» **REQUIRED WORK**: Up to and including the line that contains "Definition setActiveTab (f", return every line from the start of the data, unchanged.

» **SOURCE MATERIAL**:
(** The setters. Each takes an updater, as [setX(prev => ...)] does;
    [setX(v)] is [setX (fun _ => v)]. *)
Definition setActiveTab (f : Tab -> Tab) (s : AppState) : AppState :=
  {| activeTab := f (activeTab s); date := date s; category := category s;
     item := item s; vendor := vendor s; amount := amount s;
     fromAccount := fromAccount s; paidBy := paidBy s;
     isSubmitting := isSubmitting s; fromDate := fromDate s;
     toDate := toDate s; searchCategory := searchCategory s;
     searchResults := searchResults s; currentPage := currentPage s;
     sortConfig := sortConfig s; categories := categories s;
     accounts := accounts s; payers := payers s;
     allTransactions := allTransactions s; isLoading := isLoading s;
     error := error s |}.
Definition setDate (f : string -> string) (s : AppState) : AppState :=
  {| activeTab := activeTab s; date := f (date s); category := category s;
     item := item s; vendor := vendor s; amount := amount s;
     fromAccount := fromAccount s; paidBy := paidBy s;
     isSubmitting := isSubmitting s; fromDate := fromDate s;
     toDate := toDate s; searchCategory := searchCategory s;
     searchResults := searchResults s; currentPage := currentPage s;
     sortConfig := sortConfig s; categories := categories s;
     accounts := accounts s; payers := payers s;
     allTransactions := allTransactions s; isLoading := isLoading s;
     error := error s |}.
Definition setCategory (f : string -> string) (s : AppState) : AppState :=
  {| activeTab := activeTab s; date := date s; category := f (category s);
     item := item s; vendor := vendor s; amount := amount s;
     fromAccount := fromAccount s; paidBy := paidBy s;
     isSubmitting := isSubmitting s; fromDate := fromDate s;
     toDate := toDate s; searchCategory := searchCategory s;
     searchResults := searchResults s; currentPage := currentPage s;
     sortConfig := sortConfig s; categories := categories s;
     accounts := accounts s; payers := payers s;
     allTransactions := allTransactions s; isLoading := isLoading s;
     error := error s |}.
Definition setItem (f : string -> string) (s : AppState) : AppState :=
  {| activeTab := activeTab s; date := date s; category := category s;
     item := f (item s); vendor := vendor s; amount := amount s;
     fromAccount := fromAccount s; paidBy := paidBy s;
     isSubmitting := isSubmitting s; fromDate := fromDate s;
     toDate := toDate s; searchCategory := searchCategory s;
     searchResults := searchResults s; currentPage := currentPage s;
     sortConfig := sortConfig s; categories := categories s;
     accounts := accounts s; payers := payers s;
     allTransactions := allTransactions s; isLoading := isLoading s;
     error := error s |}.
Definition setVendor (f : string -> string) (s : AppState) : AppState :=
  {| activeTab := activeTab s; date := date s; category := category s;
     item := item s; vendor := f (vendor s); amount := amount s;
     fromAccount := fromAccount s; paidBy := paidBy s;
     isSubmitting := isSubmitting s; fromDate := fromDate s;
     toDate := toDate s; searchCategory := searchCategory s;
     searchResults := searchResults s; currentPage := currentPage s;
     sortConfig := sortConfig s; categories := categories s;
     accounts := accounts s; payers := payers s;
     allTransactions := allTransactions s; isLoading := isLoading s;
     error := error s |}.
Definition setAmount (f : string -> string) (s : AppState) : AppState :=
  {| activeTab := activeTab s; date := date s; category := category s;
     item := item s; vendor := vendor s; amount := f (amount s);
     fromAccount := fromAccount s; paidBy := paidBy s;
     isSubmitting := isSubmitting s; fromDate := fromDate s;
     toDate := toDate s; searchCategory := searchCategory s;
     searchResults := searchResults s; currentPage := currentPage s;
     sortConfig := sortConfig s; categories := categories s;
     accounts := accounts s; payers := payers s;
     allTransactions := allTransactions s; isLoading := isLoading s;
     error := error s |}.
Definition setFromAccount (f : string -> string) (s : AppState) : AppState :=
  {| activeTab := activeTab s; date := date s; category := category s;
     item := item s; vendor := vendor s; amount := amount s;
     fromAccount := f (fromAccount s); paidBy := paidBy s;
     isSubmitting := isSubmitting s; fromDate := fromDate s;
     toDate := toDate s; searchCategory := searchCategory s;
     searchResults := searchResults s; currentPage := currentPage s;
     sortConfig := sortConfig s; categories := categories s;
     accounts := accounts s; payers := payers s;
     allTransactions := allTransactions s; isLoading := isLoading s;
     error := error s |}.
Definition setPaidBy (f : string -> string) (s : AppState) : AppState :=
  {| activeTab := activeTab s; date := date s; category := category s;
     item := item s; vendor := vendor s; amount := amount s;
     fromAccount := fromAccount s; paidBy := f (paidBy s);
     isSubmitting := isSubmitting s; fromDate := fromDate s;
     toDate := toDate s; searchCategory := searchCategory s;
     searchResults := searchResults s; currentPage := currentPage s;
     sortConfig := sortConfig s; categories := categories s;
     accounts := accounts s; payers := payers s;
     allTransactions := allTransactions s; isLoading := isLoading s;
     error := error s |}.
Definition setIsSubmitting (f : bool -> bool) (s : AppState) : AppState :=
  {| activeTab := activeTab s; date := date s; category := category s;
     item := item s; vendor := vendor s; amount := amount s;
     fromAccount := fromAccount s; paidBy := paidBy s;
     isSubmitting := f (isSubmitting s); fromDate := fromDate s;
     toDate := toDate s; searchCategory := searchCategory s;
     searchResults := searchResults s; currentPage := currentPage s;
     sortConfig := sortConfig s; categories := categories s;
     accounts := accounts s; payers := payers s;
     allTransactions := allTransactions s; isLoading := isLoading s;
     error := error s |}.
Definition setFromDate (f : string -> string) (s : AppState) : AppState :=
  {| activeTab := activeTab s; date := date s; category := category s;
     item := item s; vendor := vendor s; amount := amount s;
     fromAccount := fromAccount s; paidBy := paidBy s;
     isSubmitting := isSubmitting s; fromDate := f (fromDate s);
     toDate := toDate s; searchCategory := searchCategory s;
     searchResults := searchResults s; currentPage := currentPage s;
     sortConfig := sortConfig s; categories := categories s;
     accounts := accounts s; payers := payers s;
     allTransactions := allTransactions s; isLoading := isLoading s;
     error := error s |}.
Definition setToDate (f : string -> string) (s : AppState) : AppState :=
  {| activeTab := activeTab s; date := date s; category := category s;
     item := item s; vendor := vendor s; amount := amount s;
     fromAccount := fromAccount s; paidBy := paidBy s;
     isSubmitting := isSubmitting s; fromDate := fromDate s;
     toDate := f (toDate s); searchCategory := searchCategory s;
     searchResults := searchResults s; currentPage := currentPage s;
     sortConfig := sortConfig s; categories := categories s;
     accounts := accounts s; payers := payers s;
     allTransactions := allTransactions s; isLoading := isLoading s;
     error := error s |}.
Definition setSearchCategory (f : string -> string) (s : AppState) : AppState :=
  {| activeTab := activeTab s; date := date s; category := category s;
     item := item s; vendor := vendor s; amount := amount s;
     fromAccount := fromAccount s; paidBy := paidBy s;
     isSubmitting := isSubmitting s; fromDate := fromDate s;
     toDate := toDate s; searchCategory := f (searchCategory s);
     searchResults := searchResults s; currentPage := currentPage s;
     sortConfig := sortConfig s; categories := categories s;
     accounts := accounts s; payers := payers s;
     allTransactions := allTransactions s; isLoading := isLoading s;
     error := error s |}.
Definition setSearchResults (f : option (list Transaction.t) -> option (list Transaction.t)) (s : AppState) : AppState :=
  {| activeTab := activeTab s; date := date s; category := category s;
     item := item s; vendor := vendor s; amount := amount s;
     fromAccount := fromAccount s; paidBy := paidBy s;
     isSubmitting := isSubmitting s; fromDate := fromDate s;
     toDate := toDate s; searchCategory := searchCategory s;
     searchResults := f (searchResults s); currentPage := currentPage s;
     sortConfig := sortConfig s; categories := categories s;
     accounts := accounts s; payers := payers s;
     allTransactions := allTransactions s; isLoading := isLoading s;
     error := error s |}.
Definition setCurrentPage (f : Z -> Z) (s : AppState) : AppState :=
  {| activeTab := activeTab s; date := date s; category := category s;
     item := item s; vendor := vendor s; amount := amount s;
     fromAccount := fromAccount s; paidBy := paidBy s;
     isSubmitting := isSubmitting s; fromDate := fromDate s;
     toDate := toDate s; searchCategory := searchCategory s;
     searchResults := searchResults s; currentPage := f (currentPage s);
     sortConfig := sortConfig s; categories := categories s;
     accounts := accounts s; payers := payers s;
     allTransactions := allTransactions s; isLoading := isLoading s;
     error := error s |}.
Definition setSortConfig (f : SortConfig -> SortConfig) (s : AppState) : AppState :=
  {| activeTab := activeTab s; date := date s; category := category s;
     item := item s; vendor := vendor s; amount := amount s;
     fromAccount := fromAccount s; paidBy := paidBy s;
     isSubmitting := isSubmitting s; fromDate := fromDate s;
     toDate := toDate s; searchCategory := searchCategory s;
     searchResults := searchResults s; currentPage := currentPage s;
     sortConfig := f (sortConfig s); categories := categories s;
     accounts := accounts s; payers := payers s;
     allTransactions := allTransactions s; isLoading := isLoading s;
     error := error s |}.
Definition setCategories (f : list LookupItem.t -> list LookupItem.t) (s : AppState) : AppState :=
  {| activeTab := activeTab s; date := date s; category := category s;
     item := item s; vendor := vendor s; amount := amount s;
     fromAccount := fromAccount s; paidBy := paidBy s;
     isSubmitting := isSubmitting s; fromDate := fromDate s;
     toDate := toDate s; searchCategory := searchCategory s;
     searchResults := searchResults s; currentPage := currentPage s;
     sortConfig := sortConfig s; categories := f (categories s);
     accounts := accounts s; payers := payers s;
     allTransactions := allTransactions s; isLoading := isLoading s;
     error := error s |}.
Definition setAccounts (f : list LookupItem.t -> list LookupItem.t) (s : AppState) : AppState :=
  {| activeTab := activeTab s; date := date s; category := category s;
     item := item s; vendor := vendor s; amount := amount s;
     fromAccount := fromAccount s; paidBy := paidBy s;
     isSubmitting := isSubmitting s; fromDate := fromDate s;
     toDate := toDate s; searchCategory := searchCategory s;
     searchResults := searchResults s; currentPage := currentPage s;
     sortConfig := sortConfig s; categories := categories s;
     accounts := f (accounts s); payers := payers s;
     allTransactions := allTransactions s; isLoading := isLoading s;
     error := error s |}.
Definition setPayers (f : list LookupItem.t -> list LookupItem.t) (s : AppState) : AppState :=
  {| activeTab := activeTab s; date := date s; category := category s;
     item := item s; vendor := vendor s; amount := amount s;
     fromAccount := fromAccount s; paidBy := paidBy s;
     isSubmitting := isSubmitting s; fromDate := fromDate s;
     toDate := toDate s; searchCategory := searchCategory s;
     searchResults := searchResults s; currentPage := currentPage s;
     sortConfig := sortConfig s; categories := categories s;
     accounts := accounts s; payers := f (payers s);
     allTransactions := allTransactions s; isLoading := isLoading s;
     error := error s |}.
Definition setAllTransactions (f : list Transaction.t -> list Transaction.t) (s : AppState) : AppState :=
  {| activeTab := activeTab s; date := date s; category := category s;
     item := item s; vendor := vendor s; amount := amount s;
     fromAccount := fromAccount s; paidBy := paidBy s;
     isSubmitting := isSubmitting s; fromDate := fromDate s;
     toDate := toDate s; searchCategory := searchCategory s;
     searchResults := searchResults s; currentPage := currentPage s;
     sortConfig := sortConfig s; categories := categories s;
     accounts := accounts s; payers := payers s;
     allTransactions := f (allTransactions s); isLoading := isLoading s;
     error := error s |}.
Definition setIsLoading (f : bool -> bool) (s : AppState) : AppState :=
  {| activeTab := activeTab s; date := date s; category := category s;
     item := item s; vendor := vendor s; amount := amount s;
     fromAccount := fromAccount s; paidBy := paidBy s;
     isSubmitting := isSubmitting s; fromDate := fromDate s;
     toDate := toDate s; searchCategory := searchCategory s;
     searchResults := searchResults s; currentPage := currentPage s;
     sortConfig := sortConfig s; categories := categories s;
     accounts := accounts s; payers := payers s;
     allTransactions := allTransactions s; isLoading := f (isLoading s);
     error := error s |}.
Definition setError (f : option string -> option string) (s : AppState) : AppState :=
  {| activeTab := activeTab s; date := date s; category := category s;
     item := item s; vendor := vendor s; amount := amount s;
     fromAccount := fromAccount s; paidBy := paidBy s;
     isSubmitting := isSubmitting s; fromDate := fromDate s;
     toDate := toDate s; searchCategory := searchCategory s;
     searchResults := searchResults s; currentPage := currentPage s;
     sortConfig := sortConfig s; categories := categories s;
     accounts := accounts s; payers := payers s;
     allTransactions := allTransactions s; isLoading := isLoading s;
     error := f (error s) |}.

» **ANSWER SPACE**:
(** The setters. Each takes an updater, as [setX(prev => ...)] does;
    [setX(v)] is [setX (fun _ => v)]. *)
Definition setActiveTab (f : Tab -> Tab) (s : AppState) : AppState :=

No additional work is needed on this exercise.